What is needed: Among the entries below, extract exactly the lines that run from the one with "Notation invoke := (node_invoke" through the one with "Lemma transfer_run_sys from", both ends included.

----- Record set -----

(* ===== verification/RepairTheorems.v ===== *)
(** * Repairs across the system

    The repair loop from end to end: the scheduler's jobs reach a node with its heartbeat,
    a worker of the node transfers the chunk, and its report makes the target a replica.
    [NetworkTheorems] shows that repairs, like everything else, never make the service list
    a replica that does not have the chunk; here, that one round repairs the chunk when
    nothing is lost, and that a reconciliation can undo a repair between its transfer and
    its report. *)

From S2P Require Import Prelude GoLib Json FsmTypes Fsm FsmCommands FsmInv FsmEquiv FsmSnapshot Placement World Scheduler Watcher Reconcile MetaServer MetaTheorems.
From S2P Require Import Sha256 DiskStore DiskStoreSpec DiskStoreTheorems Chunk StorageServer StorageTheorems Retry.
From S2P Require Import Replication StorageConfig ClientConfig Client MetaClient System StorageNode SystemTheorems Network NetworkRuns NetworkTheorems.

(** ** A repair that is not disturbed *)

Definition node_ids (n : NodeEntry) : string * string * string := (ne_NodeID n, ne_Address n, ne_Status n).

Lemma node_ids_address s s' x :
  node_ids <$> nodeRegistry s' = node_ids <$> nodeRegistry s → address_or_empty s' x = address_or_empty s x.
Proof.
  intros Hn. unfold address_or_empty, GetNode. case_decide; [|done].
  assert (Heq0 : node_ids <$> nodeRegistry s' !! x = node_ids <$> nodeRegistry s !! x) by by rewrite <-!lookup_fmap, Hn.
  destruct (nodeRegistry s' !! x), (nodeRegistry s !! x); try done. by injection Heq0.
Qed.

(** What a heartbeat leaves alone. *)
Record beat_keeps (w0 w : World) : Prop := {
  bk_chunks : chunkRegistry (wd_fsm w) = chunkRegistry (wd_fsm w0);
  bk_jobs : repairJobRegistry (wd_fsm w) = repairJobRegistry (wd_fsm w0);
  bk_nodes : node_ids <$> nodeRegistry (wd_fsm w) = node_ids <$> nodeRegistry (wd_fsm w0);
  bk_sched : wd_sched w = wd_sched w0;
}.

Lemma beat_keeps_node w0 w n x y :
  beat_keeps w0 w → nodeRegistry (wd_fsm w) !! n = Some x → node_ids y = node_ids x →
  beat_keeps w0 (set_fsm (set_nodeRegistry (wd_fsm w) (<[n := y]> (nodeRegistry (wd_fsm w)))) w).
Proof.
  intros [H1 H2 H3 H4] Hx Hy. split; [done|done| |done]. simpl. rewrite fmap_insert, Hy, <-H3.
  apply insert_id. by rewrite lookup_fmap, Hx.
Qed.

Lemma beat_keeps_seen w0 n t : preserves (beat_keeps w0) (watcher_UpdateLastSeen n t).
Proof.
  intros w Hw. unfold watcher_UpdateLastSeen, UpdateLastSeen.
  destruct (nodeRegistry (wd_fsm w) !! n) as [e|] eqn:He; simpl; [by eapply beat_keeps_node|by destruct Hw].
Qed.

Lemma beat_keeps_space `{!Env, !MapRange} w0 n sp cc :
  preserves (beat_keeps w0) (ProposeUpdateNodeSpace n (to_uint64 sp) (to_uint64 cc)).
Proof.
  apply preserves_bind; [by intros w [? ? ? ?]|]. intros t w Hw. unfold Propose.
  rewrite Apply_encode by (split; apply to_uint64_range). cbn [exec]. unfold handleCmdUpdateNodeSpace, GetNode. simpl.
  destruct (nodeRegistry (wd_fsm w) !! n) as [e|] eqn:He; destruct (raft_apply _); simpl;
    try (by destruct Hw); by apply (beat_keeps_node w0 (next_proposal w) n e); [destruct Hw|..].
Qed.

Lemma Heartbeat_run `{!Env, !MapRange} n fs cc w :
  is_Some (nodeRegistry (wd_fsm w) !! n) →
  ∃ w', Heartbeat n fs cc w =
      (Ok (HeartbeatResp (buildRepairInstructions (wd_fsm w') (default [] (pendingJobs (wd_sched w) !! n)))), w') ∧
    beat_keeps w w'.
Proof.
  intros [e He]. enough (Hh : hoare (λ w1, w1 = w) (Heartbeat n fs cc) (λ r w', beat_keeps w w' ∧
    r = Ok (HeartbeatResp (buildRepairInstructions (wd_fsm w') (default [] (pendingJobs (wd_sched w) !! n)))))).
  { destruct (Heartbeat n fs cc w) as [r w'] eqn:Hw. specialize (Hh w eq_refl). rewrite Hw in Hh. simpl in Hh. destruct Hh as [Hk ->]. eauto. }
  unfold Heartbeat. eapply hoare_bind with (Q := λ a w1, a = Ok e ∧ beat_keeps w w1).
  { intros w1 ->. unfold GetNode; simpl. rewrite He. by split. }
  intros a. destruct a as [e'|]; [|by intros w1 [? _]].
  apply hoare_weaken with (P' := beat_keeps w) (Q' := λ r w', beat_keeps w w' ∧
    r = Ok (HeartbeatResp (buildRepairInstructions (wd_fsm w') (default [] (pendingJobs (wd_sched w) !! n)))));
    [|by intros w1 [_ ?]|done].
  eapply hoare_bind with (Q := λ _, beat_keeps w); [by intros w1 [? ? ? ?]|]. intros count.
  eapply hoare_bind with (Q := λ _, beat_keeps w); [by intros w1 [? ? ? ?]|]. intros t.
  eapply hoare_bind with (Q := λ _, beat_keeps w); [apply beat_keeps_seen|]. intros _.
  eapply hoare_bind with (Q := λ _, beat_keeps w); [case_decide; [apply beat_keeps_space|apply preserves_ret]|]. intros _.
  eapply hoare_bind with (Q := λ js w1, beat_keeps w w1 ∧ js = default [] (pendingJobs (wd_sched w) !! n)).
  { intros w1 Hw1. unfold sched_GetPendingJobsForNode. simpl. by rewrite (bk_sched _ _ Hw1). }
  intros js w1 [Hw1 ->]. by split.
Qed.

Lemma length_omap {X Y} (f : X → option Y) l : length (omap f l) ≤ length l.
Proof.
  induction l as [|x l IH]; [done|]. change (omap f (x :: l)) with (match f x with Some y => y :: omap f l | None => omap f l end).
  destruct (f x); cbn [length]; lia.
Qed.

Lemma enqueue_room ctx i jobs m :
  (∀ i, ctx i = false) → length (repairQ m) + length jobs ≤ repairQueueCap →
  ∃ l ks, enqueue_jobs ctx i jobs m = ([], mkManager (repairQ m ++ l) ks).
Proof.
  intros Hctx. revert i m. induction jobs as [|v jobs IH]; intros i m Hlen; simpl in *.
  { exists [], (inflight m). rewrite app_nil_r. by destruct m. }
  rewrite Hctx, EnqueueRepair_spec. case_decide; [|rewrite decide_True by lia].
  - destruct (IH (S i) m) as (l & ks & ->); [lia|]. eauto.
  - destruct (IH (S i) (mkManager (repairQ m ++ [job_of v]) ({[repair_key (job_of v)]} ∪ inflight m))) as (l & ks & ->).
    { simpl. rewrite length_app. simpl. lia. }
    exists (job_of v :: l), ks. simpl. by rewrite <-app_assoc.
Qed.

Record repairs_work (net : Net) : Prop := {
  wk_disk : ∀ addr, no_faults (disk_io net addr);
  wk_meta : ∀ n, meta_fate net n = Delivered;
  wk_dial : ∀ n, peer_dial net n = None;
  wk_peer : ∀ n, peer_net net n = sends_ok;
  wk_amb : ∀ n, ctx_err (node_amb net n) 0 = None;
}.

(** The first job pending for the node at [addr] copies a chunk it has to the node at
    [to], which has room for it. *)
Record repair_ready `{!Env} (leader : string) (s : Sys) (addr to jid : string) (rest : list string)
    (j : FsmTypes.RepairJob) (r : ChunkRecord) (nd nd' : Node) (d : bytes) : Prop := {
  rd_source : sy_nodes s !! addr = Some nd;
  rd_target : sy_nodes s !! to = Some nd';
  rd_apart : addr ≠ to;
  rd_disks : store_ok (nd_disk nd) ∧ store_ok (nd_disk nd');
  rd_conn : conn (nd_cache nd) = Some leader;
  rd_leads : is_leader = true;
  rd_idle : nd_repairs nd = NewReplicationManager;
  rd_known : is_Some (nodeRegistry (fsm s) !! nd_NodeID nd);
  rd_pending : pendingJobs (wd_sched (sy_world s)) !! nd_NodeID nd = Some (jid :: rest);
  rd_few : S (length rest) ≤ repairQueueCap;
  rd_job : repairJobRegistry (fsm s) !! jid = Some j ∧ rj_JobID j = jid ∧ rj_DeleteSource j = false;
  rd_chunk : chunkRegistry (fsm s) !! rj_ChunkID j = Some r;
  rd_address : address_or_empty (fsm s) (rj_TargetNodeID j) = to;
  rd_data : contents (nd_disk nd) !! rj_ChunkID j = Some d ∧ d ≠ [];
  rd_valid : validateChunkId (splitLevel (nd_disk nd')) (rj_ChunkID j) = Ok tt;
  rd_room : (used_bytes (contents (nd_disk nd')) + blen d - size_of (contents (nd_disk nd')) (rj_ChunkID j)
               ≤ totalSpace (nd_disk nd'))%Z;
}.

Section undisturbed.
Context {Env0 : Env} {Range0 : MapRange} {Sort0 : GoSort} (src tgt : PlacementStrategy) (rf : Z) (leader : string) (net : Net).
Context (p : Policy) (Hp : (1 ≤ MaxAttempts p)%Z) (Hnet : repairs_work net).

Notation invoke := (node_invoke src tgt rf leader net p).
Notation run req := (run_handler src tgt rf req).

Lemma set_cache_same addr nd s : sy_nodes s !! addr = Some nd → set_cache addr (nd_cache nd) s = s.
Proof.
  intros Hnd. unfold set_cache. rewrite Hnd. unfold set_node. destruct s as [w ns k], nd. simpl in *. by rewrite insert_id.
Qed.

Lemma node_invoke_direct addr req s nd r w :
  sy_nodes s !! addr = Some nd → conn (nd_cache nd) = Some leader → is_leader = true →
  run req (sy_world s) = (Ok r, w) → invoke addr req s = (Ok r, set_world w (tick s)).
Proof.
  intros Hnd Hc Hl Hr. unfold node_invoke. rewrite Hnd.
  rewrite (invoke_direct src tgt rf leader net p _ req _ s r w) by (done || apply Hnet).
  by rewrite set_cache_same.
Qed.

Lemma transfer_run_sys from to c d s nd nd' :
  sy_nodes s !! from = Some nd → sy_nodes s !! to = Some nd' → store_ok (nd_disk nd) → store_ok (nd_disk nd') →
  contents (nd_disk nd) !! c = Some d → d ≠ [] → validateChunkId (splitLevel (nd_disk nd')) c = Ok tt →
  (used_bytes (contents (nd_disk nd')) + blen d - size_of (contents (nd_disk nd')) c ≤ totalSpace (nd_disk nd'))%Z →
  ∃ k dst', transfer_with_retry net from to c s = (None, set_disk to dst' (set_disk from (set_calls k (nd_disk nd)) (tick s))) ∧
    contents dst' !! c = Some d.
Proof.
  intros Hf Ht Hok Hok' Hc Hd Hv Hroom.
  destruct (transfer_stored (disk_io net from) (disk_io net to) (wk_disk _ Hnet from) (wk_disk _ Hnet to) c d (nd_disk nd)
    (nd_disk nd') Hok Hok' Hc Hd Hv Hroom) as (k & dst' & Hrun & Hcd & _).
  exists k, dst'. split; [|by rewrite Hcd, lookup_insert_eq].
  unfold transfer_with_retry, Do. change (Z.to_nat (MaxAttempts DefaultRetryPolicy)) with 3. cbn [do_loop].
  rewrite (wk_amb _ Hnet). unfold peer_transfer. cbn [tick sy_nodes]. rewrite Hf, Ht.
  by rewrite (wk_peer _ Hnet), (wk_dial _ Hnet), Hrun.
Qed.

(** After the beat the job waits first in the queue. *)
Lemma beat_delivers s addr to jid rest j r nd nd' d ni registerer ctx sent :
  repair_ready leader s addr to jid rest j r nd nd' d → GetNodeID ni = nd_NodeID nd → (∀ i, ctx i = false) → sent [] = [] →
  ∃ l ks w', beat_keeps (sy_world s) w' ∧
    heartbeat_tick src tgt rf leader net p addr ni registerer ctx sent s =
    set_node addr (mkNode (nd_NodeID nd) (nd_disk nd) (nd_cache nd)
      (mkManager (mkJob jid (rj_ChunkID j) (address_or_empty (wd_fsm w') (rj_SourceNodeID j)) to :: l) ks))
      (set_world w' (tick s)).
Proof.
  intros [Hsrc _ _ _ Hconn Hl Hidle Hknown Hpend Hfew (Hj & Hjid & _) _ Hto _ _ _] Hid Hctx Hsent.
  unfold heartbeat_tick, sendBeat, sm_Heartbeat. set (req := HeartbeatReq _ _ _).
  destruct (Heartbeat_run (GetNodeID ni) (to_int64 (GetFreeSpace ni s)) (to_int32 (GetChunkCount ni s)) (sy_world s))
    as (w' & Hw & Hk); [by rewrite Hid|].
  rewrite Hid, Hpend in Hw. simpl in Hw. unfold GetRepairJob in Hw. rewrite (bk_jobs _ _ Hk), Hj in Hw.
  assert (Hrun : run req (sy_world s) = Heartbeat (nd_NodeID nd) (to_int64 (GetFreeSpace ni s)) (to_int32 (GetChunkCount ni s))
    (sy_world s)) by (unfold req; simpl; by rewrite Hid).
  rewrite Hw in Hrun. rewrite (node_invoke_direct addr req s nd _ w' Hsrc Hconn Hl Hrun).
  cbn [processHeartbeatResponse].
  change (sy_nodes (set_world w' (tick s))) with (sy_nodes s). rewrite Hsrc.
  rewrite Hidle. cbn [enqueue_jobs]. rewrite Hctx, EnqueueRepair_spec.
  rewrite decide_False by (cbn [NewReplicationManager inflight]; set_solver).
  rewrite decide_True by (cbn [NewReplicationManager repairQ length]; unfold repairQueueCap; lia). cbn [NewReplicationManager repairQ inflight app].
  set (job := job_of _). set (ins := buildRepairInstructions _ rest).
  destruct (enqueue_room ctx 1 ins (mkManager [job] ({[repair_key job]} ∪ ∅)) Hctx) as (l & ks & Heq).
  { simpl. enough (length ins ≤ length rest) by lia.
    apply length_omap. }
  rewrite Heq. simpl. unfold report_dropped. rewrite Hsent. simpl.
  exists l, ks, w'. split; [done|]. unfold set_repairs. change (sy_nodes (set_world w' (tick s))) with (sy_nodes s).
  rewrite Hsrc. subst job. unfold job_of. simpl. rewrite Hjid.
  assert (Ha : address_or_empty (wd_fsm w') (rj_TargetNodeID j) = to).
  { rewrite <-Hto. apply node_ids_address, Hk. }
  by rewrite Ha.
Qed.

-----
----- Record set -----

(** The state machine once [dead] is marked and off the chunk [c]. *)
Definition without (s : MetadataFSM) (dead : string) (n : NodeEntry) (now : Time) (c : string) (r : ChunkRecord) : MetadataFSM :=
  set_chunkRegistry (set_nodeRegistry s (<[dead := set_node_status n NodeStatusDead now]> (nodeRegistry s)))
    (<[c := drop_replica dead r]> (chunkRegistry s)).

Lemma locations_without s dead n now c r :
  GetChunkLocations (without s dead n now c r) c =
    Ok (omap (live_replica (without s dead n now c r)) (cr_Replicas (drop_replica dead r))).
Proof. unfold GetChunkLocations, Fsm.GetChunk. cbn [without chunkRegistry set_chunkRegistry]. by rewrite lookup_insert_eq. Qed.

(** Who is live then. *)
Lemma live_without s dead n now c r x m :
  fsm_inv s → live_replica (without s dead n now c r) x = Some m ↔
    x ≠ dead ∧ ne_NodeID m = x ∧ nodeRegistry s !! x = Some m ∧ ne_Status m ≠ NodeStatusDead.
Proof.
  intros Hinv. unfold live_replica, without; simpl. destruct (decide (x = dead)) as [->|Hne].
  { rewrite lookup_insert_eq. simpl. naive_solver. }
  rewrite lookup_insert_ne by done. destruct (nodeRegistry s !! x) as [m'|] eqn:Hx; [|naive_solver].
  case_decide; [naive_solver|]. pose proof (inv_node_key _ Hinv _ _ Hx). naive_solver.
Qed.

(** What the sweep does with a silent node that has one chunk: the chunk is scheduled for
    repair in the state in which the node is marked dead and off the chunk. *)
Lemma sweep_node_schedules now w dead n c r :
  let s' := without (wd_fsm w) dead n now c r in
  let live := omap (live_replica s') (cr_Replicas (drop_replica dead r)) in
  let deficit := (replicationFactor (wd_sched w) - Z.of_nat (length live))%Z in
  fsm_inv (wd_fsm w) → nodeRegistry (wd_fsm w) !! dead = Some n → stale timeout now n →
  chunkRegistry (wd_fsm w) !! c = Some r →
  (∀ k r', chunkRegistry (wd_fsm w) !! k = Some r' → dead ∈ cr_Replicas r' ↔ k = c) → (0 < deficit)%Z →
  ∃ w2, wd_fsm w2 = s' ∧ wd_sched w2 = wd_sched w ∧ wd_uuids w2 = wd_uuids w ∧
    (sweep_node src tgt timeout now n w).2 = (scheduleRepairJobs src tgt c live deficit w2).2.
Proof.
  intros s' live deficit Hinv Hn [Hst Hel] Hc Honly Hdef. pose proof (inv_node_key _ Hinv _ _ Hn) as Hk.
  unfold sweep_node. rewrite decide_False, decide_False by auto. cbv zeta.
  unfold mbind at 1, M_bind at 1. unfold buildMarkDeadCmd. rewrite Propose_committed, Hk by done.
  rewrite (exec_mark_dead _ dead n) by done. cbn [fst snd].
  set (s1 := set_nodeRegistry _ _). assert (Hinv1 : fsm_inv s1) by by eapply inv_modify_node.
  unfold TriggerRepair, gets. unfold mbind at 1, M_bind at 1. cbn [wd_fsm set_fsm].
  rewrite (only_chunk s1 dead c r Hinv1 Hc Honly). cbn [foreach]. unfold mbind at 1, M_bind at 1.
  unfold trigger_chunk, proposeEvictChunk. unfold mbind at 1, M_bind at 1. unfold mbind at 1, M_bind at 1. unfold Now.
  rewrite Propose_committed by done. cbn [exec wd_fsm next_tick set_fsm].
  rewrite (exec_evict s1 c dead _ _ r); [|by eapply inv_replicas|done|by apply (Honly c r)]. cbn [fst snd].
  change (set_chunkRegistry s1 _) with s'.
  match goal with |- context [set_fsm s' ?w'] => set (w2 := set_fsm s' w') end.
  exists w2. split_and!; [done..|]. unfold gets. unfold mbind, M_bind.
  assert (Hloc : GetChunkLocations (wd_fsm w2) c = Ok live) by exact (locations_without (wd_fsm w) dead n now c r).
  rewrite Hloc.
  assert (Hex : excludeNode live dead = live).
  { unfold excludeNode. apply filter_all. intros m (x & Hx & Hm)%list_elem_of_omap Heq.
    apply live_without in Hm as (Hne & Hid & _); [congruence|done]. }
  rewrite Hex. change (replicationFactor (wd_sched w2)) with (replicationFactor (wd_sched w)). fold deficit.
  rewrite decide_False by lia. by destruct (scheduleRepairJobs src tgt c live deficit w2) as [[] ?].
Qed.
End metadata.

-----

Completed task:
Notation invoke := (node_invoke src tgt rf leader net p).
Notation run req := (run_handler src tgt rf req).

Lemma set_cache_same addr nd s : sy_nodes s !! addr = Some nd → set_cache addr (nd_cache nd) s = s.
Proof.
  intros Hnd. unfold set_cache. rewrite Hnd. unfold set_node. destruct s as [w ns k], nd. simpl in *. by rewrite insert_id.
Qed.

Lemma node_invoke_direct addr req s nd r w :
  sy_nodes s !! addr = Some nd → conn (nd_cache nd) = Some leader → is_leader = true →
  run req (sy_world s) = (Ok r, w) → invoke addr req s = (Ok r, set_world w (tick s)).
Proof.
  intros Hnd Hc Hl Hr. unfold node_invoke. rewrite Hnd.
  rewrite (invoke_direct src tgt rf leader net p _ req _ s r w) by (done || apply Hnet).
  by rewrite set_cache_same.
Qed.

Lemma transfer_run_sys from to c d s nd nd' :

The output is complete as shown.